Women's section of professional association football league in Italy

The Serie A Women (/it/), also known as the Serie A Women Athora for sponsorship reasons, is the highest league of women's football in Italy. Established in 1968, it has been run by the Italian Football Federation (FIGC) since the 2018–19 season, and currently features 12 teams.

The most successful club in the league's history is Torres, who have won seven times. The current Serie A champions are Juventus who have won their sixth title. As of the 2022–23 edition, the Serie A is ranked fifth in the UEFA women's coefficient, and the top three teams qualify for the UEFA Women's Champions League.

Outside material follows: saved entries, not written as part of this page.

(* ===== verification/Regex.v ===== *)
(** [std::regex] as far as the program uses it: ECMAScript expressions (single
    line, so [^] and [$] match only at the two ends of the input), matched by
    backtracking, greedy and with the left alternative first. *)
From S2P Require Import Prelude CppString.

(** ** Expressions *)

Inductive regex :=
  | RChar (p : ascii -> bool)
  | REmpty
  | RSeq (a b : regex)
  | RAlt (a b : regex)
  | RStar (a : regex)
  | RGroup (n : nat) (a : regex)
  | RBegin
  | REnd.

Declare Scope regex_scope.
Delimit Scope regex_scope with re.
Bind Scope regex_scope with regex.
Infix "·" := RSeq (at level 45, right associativity) : regex_scope.
Infix "∥" := RAlt (at level 50, left associativity) : regex_scope.

Definition RPlus (a : regex) : regex := RSeq a (RStar a).
Definition ROpt (a : regex) : regex := RAlt a REmpty.
Definition RChr (c : ascii) : regex := RChar (Ascii.eqb c).
Fixpoint RLit (s : string) : regex :=
  match s with EmptyString => REmpty | String c s' => RSeq (RChr c) (RLit s') end.
(** A literal under the flag [icase]. *)
Fixpoint RLit_icase (s : string) : regex :=
  match s with
  | EmptyString => REmpty
  | String c s' => RSeq (RChar (fun d => Ascii.eqb (to_lower c) (to_lower d))) (RLit_icase s')
  end.
(** A negated character set. *)
Definition none_of (s : string) (c : ascii) : bool := negb (str_mem c s).
(** [\s] and [\w] of the C locale, and the dot. *)
Definition is_space (c : ascii) : bool := ((9 <=? code c)%N && (code c <=? 13)%N) || (code c =? 32)%N.
Definition is_word (c : ascii) : bool := is_digit c || is_upper c || is_lower c || Ascii.eqb c "_".
Definition is_dot (c : ascii) : bool := negb (Ascii.eqb c LF) && negb (Ascii.eqb c CR).

(** ** Matching *)

(** The text of each group that took part in the match. *)
Abbreviation captures := (gmap nat string).

(** [rmatch total r s caps k] matches [r] at the start of [s], the last part
    of an input of length [total], and continues with [k]; an iteration of a
    star must consume something. *)
Fixpoint rmatch {R} (total : nat) (r : regex) (s : string) (caps : captures)
    (k : string -> captures -> option R) : option R :=
  match r with
  | RChar p => match s with String c s' => if p c then k s' caps else None | EmptyString => None end
  | REmpty => k s caps
  | RSeq a b => rmatch total a s caps (fun s' caps' => rmatch total b s' caps' k)
  | RAlt a b => match rmatch total a s caps k with Some x => Some x | None => rmatch total b s caps k end
  | RStar a =>
    (fix star (n : nat) (s : string) (caps : captures) : option R :=
       match n with
       | O => k s caps
       | S n =>
         match rmatch total a s caps (fun s' caps' =>
                 if Nat.ltb (String.length s') (String.length s) then star n s' caps' else None) with
         | Some x => Some x
         | None => k s caps
         end
       end) (String.length s) s caps
  | RGroup n a =>
    rmatch total a s caps (fun s' caps' => k s' (<[n := str_take (String.length s - String.length s') s]> caps'))
  | RBegin => if Nat.eqb (String.length s) total then k s caps else None
  | REnd => match s with EmptyString => k s caps | _ => None end
  end.

(** [regex_search]: the leftmost position at which the expression matches. *)
Fixpoint search_from (total : nat) (r : regex) (s : string) : option captures :=
  match rmatch total r s ∅ (fun _ caps => Some caps) with
  | Some caps => Some caps
  | None => match s with EmptyString => None | String _ s' => search_from total r s' end
  end.
Definition regex_search (s : string) (r : regex) : option captures := search_from (String.length s) r s.
(** [regex_match]: the whole input. *)
Definition regex_match (s : string) (r : regex) : option captures :=
  rmatch (String.length s) r s ∅ (fun s' caps => if String.eqb s' "" then Some caps else None).
(** [mr[n]] as a string: empty when the group took no part. *)
Definition group (n : nat) (caps : captures) : string := default "" (caps !! n).

(** ** Lemmas *)

Section lemmas.
Context {R : Type} (total : nat).
Implicit Types (k : string -> captures -> option R) (s : string).

Lemma rmatch_lit p s caps k : rmatch total (RLit p) (p +:+ s) caps k = k s caps.
Proof.
  induction p as [|c p IH]; [done|]. rewrite str_app_cons. cbn. by rewrite Ascii.eqb_refl.
Qed.

Lemma rmatch_chr c s caps k : rmatch total (RChr c) (String c s) caps k = k s caps.
Proof. cbn. by rewrite Ascii.eqb_refl. Qed.

Lemma rmatch_chr_app c s caps k : rmatch total (RChr c) (String c "" +:+ s) caps k = k s caps.
Proof. apply rmatch_chr. Qed.

(** [y] does not start with a character of the class. *)
Definition stops (p : ascii -> bool) (y : string) : Prop :=
  match y with EmptyString => True | String c _ => p c = false end.

Lemma rmatch_chr_stops c y caps k : stops (Ascii.eqb c) y -> rmatch total (RChr c) y caps k = None.
Proof. destruct y as [|d y]; [done|]. cbn. by intros ->. Qed.

(** One unfolding of a star over a class. *)
Lemma star_class_cons p c s caps k :
  p c = true ->
  rmatch total (RStar (RChar p)) (String c s) caps k =
    match rmatch total (RStar (RChar p)) s caps k with Some x => Some x | None => k (String c s) caps end.
Proof.
  intros Hc. cbn [rmatch String.length]. rewrite Hc.
  assert (Nat.ltb (String.length s) (S (String.length s)) = true) as -> by (apply Nat.ltb_lt; lia). done.
Qed.
Lemma star_class_stop p y caps k : stops p y -> rmatch total (RStar (RChar p)) y caps k = k y caps.
Proof. destruct y as [|c y]; [done|]. cbn [rmatch String.length stops]. by intros ->. Qed.

(** The star takes [x] and gives back [z] when every longer choice fails. *)
Lemma star_class p x z y caps k r :
  str_forall p (x +:+ z) = true -> stops p y ->
  (forall z1 z2, z = z1 +:+ z2 -> z1 ≠ "" -> k (z2 +:+ y) caps = None) ->
  k (z +:+ y) caps = Some r ->
  rmatch total (RStar (RChar p)) (x +:+ z +:+ y) caps k = Some r.
Proof.
  intros Hp Hy Hz Hk. induction x as [|c x IH].
  - change ("" +:+ z +:+ y) with (z +:+ y). change ("" +:+ z) with z in Hp.
    clear -Hp Hy Hz Hk. destruct z as [|c z].
    { change ("" +:+ y) with y in *. by rewrite star_class_stop. }
    rewrite str_app_cons in *. cbn in Hp. apply andb_prop in Hp as [Hc Hp].
    rewrite star_class_cons by done.
    assert (rmatch total (RStar (RChar p)) (z +:+ y) caps k = None) as ->; [|done].
    assert (Hz' : forall z1 z2, z = z1 +:+ z2 -> k (z2 +:+ y) caps = None).
    { intros z1 z2 ->. apply (Hz (String c z1)); [done|done]. }
    clear Hz Hk. induction z as [|d z IH].
    { change ("" +:+ y) with y in *. rewrite star_class_stop by done. apply (Hz' "" ""). done. }
    rewrite str_app_cons. cbn in Hp. apply andb_prop in Hp as [Hd Hp]. rewrite star_class_cons by done.
    rewrite IH; [|done|intros z1 z2 ->; by apply (Hz' (String d z1))].
    by apply (Hz' "" (String d z)).
  - rewrite !str_app_cons in *. cbn in Hp. apply andb_prop in Hp as [Hc Hp].
    rewrite star_class_cons by done. by rewrite IH.
Qed.
(** It fails when every choice fails. *)
Lemma star_class_none p z y caps k :
  str_forall p z = true -> stops p y ->
  (forall z1 z2, z = z1 +:+ z2 -> k (z2 +:+ y) caps = None) ->
  rmatch total (RStar (RChar p)) (z +:+ y) caps k = None.
Proof.
  intros Hp Hy. induction z as [|d z IH]; intros Hz.
  { change ("" +:+ y) with y in *. rewrite star_class_stop by done. by apply (Hz "" ""). }
  rewrite str_app_cons. cbn in Hp. apply andb_prop in Hp as [Hd Hp]. rewrite star_class_cons by done.
  rewrite IH; [by apply (Hz "" (String d z))|done|]. intros z1 z2 ->. by apply (Hz (String d z1)).
Qed.

(** The greedy choice succeeds. *)
Lemma star_class_all p x y caps k r :
  str_forall p x = true -> stops p y -> k y caps = Some r ->
  rmatch total (RStar (RChar p)) (x +:+ y) caps k = Some r.
Proof.
  intros Hp Hy Hk. change (x +:+ y) with (x +:+ "" +:+ y). apply star_class; [by rewrite str_app_nil_r|done| |done].
  intros [|] z2 E ?; done.
Qed.
Lemma rmatch_plus_cons p c s caps k :
  rmatch total (RPlus (RChar p)) (String c s) caps k =
    if p c then rmatch total (RStar (RChar p)) s caps k else None.
Proof. done. Qed.
Lemma plus_class_all p x y caps k r :
  x ≠ "" -> str_forall p x = true -> stops p y -> k y caps = Some r ->
  rmatch total (RPlus (RChar p)) (x +:+ y) caps k = Some r.
Proof.
  intros Hx Hp Hy Hk. destruct x as [|c x]; [done|]. rewrite str_app_cons. cbn in Hp.
  apply andb_prop in Hp as [Hc Hp]. rewrite rmatch_plus_cons, Hc. by apply star_class_all.
Qed.

Lemma rmatch_opt_some a s caps k r : rmatch total a s caps k = Some r -> rmatch total (ROpt a) s caps k = Some r.
Proof. intros E. cbn. by rewrite E. Qed.
Lemma rmatch_opt_none a s caps k : rmatch total a s caps k = None -> rmatch total (ROpt a) s caps k = k s caps.
Proof. intros E. cbn. by rewrite E. Qed.

Lemma take_diff x y : str_take (String.length (x +:+ y) - String.length y) (x +:+ y) = x.
Proof. rewrite str_length_app, Nat.add_sub. apply str_take_app. Qed.
End lemmas.

Lemma search_at_start r s caps :
  rmatch (String.length s) r s ∅ (fun _ caps => Some caps) = Some caps -> regex_search s r = Some caps.
Proof. intros E. unfold regex_search. destruct s; cbn [search_from]; by rewrite E. Qed.

(** An expression anchored at the beginning is tried only there. *)
Lemma search_anchored r s :
  regex_search s (RSeq RBegin r) = rmatch (String.length s) r s ∅ (fun _ caps => Some caps).
Proof.
  assert (Hlater : forall n s', String.length s' < n -> search_from n (RSeq RBegin r) s' = None).
  { intros n s'. induction s' as [|c s' IH]; cbn [search_from rmatch]; intros Hl;
      rewrite (proj2 (Nat.eqb_neq _ _)) by lia; [done|]. apply IH. cbn in Hl. lia. }
  unfold regex_search. destruct s as [|c s]; cbn [search_from rmatch]; rewrite Nat.eqb_refl.
  - by destruct (rmatch _ _ _ _ _).
  - destruct (rmatch _ _ _ _ _); [done|]. apply Hlater. simpl. lia.
Qed.

(** Equations of [rmatch]. *)
Lemma rmatch_seq {R} t a b s caps (k : string -> captures -> option R) :
  rmatch t (RSeq a b) s caps k = rmatch t a s caps (fun s' caps' => rmatch t b s' caps' k).
Proof. done. Qed.
Lemma rmatch_alt {R} t a b s caps (k : string -> captures -> option R) :
  rmatch t (RAlt a b) s caps k = match rmatch t a s caps k with Some x => Some x | None => rmatch t b s caps k end.
Proof. done. Qed.
Lemma rmatch_group {R} t n a s caps (k : string -> captures -> option R) :
  rmatch t (RGroup n a) s caps k =
    rmatch t a s caps (fun s' caps' => k s' (<[n := str_take (String.length s - String.length s') s]> caps')).
Proof. done. Qed.
(** A group over a class that takes [x], all of it. *)
Lemma group_plus_all {R} t n p x y caps (k : string -> captures -> option R) r :
  x ≠ "" -> str_forall p x = true -> stops p y -> k y (<[n := x]> caps) = Some r ->
  rmatch t (RGroup n (RPlus (RChar p))) (x +:+ y) caps k = Some r.
Proof.
  intros Hx Hp Hy Hk. rewrite rmatch_group. apply plus_class_all; [done..|]. by rewrite take_diff.
Qed.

The Serie A became fully-professional from the 2022–23 season, removing the salary cap and allowing teams to pay their players a higher wage. Women's footballers became the first female athletes in Italy to be fully professional. The number of teams also decreased from 12 to 10, though re-increased to 12 teams in the 2025–26 season.

== History ==
=== Background ===
In February 1933, at Via Stoppani 12 in Milan, the Gruppo Femminile Calcistico was founded, considered the first organized women's football club in Italy. Initially, the players wore skirts on the pitch. The initiative lasted approximately nine months. After the publication of a photographic report in the newspaper Calcio Illustrato, other women's teams began to emerge in the country. Reacting to the sport's growing popularity, the Italian National Olympic Committee (CONI) prohibited women from participating in tournaments and friendly matches, redirecting the athletes to track and field.

In 1946, two teams were founded in Trieste: Triestina and San Giusto. In 1950, in Naples, several clubs created the Associazione Italiana Calcio Femminile (AICF), which remained active until its dissolution in 1959. Despite the entity's dissolution, the sport continued to be played unofficially.

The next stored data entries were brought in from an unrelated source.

(* ===== verification/SipTags.v ===== *)
(** Model of the functions of src/drachtio.cpp that build the tag arrays for
    the SIP stack from the headers a client sends ([makeTags], [makeSafeTags],
    [deleteTags]) with the memory they allocate, and of the functions that
    rewrite and compare SIP URIs. *)
From S2P Require Import Prelude CppString TextUtil.

(** ** SIP URIs *)

(** sofia's [url_t]; the remaining parts of a decoded name-addr are opaque. *)
Record url_t := MkUrl {
  url_scheme : option string;
  url_user : option string;
  url_host : option string;
  url_port : option string;
}.

(** Decoding and encoding of name-addrs: [sip_name_addr_d] on a C string
    ([None]: a negative result) and [sip_name_addr_e] with the buffer size and
    the brackets argument (its result and the buffer). *)
Class SofiaUrl := {
  name_addr_rest : Type;
  sip_name_addr_d : string -> option (name_addr_rest * url_t);
  sip_name_addr_e : Z -> Z -> name_addr_rest -> url_t -> Z * string;
}.

Definition MAX_SIP_URI_LEN : Z := 1024.

(** [strncpy(buf, s, n)] followed by a read of the C string in [buf]: the
    buffer is terminated only when the string is shorter than [n]. *)
Definition strncpy_read (n : nat) (s : string) : res string :=
  if bool_decide (String.length (c_str s) < n) then Ok (c_str s) else Fault BadAccess.

Section uris.
Context `{SofiaUrl}.

(** [normalizeSipUri(uri, brackets)]: the result and the new [uri]. *)
Definition normalizeSipUri (uri : string) (brackets : Z) : res (bool * string) :=
  s ← strncpy_read (Z.to_nat MAX_SIP_URI_LEN) uri;
  match sip_name_addr_d s with
  | None => mret (false, uri)
  | Some (rest, url) =>
    if bool_decide (url_user url = None) && bool_decide (is_Some (str_find "@" uri)) then mret (false, uri)
    else
      let url :=
        match url_scheme url, url_user url, url_host url with
        | None, None, Some h => MkUrl (Some "sip") (Some h) (Some "localhost") (url_port url)
        | _, _, _ => url
        end in
      let '(nChars, obuf) := sip_name_addr_e MAX_SIP_URI_LEN brackets rest url in
      if bool_decide (nChars <= 0)%Z then mret (false, uri)
      else mret (bool_decide (Z.of_nat (String.length obuf) < MAX_SIP_URI_LEN)%Z, obuf)
  end.

(** [replaceHostInUri(uri, szHost, szPort)] *)
Definition replaceHostInUri (uri szHost szPort : string) : res (bool * string) :=
  s ← strncpy_read 255 uri;
  match sip_name_addr_d s with
  | None => mret (false, uri)
  | Some (rest, url) =>
    let url := MkUrl (url_scheme url) (url_user url) (Some szHost) (Some szPort) in
    let '(nChars, obuf) := sip_name_addr_e MAX_SIP_URI_LEN 1 rest url in
    if bool_decide (nChars <= 0)%Z then mret (false, uri) else mret (true, obuf)
  end.

(** The static variables of [isLocalSipUri] after their initialization, from
    the agent's transports (host and optional port), the external contacts and
    the environment variable DRACHTIO_LOCAL_DOMAIN. *)
Record localUris := MkLocalUris {
  vecLocalUris : list (string * string);
  localDomain : string;
}.
Fixpoint tport_uris (tports : list (string * option string)) : list (string * string) :=
  match tports with
  | [] => []
  | (host, port) :: tports' =>
    let localPort := default "5060" port in
    if String.eqb host "*" then tport_uris tports'
    else (host, localPort) ::
         (if String.eqb host "127.0.0.1" then [("localhost", localPort)] else []) ++ tport_uris tports'
  end.
Definition isLocalSipUri_init (tports : list (string * option string)) (vecIps : list (string * string))
    (envLocalDomain : option string) : localUris :=
  MkLocalUris (tport_uris tports ++ vecIps) (str_map to_lower (default "" envLocalDomain)).

(** [boost::algorithm::ends_with] *)
Fixpoint ends_with (s suffix : string) : bool :=
  String.eqb s suffix || match s with EmptyString => false | String _ s' => ends_with s' suffix end.

(** [isLocalSipUri(requestUri)]; [host.compare(NULL)] reads through NULL. *)
Fixpoint local_uri_match (l : list (string * string)) (url : url_t) : res bool :=
  match l with
  | [] => mret false
  | (host, port) :: l' =>
    let port := if String.eqb port "" then "5060" else port in
    match url_host url with
    | None => Fault BadAccess
    | Some h =>
      if String.eqb host h &&
         match url_port url with
         | None => String.eqb port "5060"
         | Some p => String.eqb port p
         end
      then mret true else local_uri_match l' url
    end
  end.
Definition isLocalSipUri (u : localUris) (requestUri : string) : res bool :=
  if bool_decide (str_find "tel:" requestUri = Some 0) then mret false else
  s ← strncpy_read 255 requestUri;
  match sip_name_addr_d s with
  | None => mret false
  | Some (_, url) =>
    found ← local_uri_match (vecLocalUris u) url;
    if found : bool then mret true else
    match url_host url with
    | Some h =>
      let host := str_map to_lower h in
      mret (negb (String.eqb (localDomain u) "") &&
            (String.eqb host (localDomain u) || ends_with host ("." +:+ localDomain u)))
    | None => mret false
    end
  end.
End uris.

(** [parseTransportDescription]: the expression ^(.star)/(.star):(\d+).
    [greedy sep s k] is the longest run of characters other than line ends
    that is followed by [sep] and a rest that [k] matches. *)
Definition is_line_end (c : ascii) : bool := Ascii.eqb c CR || Ascii.eqb c LF.
Fixpoint greedy {A} (sep : ascii) (s : string) (k : string -> option A) : option (string * A) :=
  match s with
  | EmptyString => None
  | String c s' =>
    if is_line_end c then None else
    match greedy sep s' k with
    | Some (p, a) => Some (String c p, a)
    | None => if Ascii.eqb c sep then pair "" <$> k s' else None
    end
  end.
Fixpoint digits (s : string) : string :=
  match s with
  | String c s' => if is_digit c then String c (digits s') else ""
  | EmptyString => ""
  end.
Definition parseTransportDescription (desc : string) : option (string * (string * string)) :=
  greedy "/" desc (fun r => greedy ":" r (fun r => if String.eqb (digits r) "" then None else Some (digits r))).

(** ** Tag arrays *)

(** Memory from [new char[]] and [new tagi_t[]]. *)
Record tagi_t := MkTag { t_tag : tag_type_t; t_value : option positive }.
Inductive block :=
  | CharArray (s : string)
  | TagArray (tags : list tagi_t).
Abbreviation mem := (gmap positive block).

Definition new_block (b : block) : M mem positive := fun m =>
  let p := fresh_addr m in Ok (p, <[p := b]> m).
Definition delete_block (p : positive) : M mem unit := fun m =>
  match m !! p with Some _ => Ok (tt, delete p m) | None => Fault BadAccess end.
Definition write_block (p : positive) (b : block) : M mem unit := fun m =>
  match m !! p with Some _ => Ok (tt, <[p := b]> m) | None => Fault BadAccess end.

(** [deleteTags(tags)] *)
Fixpoint deleteTags_loop (tags : list tagi_t) : M mem unit :=
  match tags with
  | [] => fail BadAccess
  | t :: tags' =>
    if bool_decide (t_tag t = tag_null) then mret tt else
    _ ← match t_value t with Some p => delete_block p | None => mret tt end;
    deleteTags_loop tags'
  end.
Definition deleteTags (tags : option positive) : M mem unit :=
  match tags with
  | None => mret tt
  | Some p =>
    m ← get;
    match m !! p with
    | Some (TagArray l) => _ ← deleteTags_loop l; delete_block p
    | _ => fail BadAccess
    end
  end.

Section tags.
Context `{Boost} (preservedHeaders : list string).

(** A line split into header name and value; [None]: it is skipped. *)
Definition parse_header_line (line : string) : option (string * string) :=
  match str_find ":" line with
  | None => None
  | Some pos =>
    let hdrName := trim (str_take pos line) in
    if str_forall (fun c => str_mem c RFC3261_TOKEN_CHARS) hdrName then
      let hdrValue := trim (str_drop (pos + 1) line) in
      match str_find DR_CRLF hdrValue with None => Some (hdrName, hdrValue) | Some _ => None end
    else None
  end.
Definition header_key (hdrName : string) : string := to_lower_copy (replace_all_copy hdrName "-" "_").
Definition rewritten_headers : list string := ["from"; "contact"; "to"; "p_asserted_identity"].

(** What [makeSafeTags] puts in the entry of a line. *)
Definition safe_tag (line : string) : option (tag_type_t * string) :=
  match parse_header_line line with
  | None => None
  | Some (hdrName, hdrValue) =>
    let hdr := header_key hdrName in
    if isImmutableHdr hdr then None else
    match getTagTypeForHdr hdr with
    | Some tag => if bool_decide (hdr ∈ rewritten_headers) then None else Some (tag, hdrValue)
    | None => Some (siptag_unknown_str, capitalizeAfterDash preservedHeaders hdrName +:+ ": " +:+ hdrValue)
    end
  end.

(** The loop over the lines: the entries, with their values allocated. *)
Fixpoint fill_tags (entries : list (option (tag_type_t * string))) : M mem (list tagi_t) :=
  match entries with
  | [] => mret []
  | None :: es => rest ← fill_tags es; mret (MkTag tag_skip None :: rest)
  | Some (tag, v) :: es =>
    p ← new_block (CharArray (c_str v));
    rest ← fill_tags es;
    mret (MkTag tag (Some p) :: rest)
  end.
Definition make_tag_array (entries : list (option (tag_type_t * string))) : M mem positive :=
  tags ← new_block (TagArray []);
  l ← fill_tags entries;
  _ ← write_block tags (TagArray (l ++ [MkTag tag_null None]));
  mret tags.

(** [makeSafeTags(hdrs)] *)
Definition makeSafeTags (hdrs : string) : M mem positive :=
  make_tag_array (safe_tag <$> splitLines hdrs).

(** What [makeTags] puts in the entry of a line. *)
Context `{SofiaUrl}.
Definition full_tag (host port line : string) : res (option (tag_type_t * string)) :=
  match parse_header_line line with
  | None => mret None
  | Some (hdrName, hdrValue) =>
    let hdr := header_key hdrName in
    if isImmutableHdr hdr then mret None else
    match getTagTypeForHdr hdr with
    | Some tag =>
      if bool_decide (is_Some (str_find "@localhost" hdrValue)) && bool_decide (hdr ∈ rewritten_headers) then
        r ← replaceHostInUri hdrValue (c_str host) (c_str port);
        mret (Some (tag, r.2))
      else mret (Some (tag, hdrValue))
    | None =>
      mret (Some (siptag_unknown_str, capitalizeAfterDash preservedHeaders hdrName +:+ ": " +:+ hdrValue))
    end
  end.

(** [makeTags(hdrs, transport, szExternalIP)] *)
Definition transport_hostport (transport : string) : string * string :=
  match parseTransportDescription transport with
  | Some (_, (host, port)) => (host, port)
  | None => ("", "")
  end.
Definition makeTags (hdrs transport : string) (szExternalIP : option string) : M mem positive := fun m =>
  let '(host, port) := transport_hostport transport in
  let host := match szExternalIP with Some ip => ip | None => host end in
  match mapM (full_tag host port) (splitLines hdrs) with
  | Ok entries => make_tag_array entries m
  | Fault f => Fault f
  end.
End tags.

(** The tag list that the SIP stack reads: entries before [tag_null], without
    the skipped ones. *)
Fixpoint tag_list (m : mem) (tags : list tagi_t) : list (tag_type_t * string) :=
  match tags with
  | [] => []
  | t :: tags' =>
    if bool_decide (t_tag t = tag_null) then []
    else if bool_decide (t_tag t = tag_skip) then tag_list m tags'
    else match t_value t ≫= fun p => m !! p with
         | Some (CharArray s) => (t_tag t, s) :: tag_list m tags'
         | _ => tag_list m tags'
         end
  end.
Definition tags_at (m : mem) (p : positive) : list (tag_type_t * string) :=
  match m !! p with Some (TagArray l) => tag_list m l | _ => [] end.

In 1965, in Milan, Valeria Rocchi founded two teams with the support of the then-president of Internazionale, Angelo Moratti. During the fourth Inter Club-Pepsi Cola tournament, held at the Arena Civica in Milan, an exhibition match named Bologna versus Inter was played. The teams consisted of young Milanese girls aged between 14 and 17, with Valeria Rocchi acting as both coach and referee. The event received positive coverage in the press and attracted public attention. In September of the same year, a rematch was held with more than a thousand spectators in attendance.

=== Foundation and splits ===
In 1968, the Federazione Italiana Calcio Femminile (FICF, also known as the Viareggio Federation, in reference to the leader of the promoting committee, Mazzoni) was established. The first Italian championship was organized under the entity's management, structured in two groups of five teams. The final, held in Pisa, resulted in Associazione Calcio Femminile Genova winning the title by defeating Roma.

On 31 January 1970, a split occurred when ten clubs left the FICF to found the Federazione Italiana Giuoco Calcio Femminile (FFIGC), under the presidency of lawyer Giovanni Trabucco. In the following season, Trabucco was succeeded by Aleandro Franchi. In 1970, Trabucco's administration had requested recognition of the entity by the Italian Football Federation (FIGC) for eventual affiliation with CONI. However, a commission appointed by the FIGC, chaired by Franco Bettinelli, issued an unfavorable opinion on the request.

In 1972, the two federations merged under the name Federazione Femminile Italiana Unificata Autonoma Giuoco Calcio. However, a dissident group of about fifteen clubs, led by Paolo Savini, recreated the Viareggio Federation under the acronym FIGCF. This federation organized a parallel championship restricted to clubs from Piedmont, Lombardy, Liguria, and Tuscany.

Reunification took place the following season, with the return of the dissident clubs to the main federation. In January 1973, during an Extraordinary Assembly, the entity removed the term "Autonoma" (Autonomous) from its name, becoming the Federazione Femminile Italiana Unificata Giuoco Calcio (FFIUGC). On 16 February 1975, it adopted the name Federazione Italiana Giuoco Calcio Femminile (FIGCF), operating under this nomenclature until its official integration into the FIGC in 1986.

Following the 1972 unification, a qualification championship was organized with 45 teams divided into four groups. In 1973, Serie B ceased to be a strictly regional competition and became a national championship, being called Serie A Interregionale (Inter-regional Serie A) during its first three years.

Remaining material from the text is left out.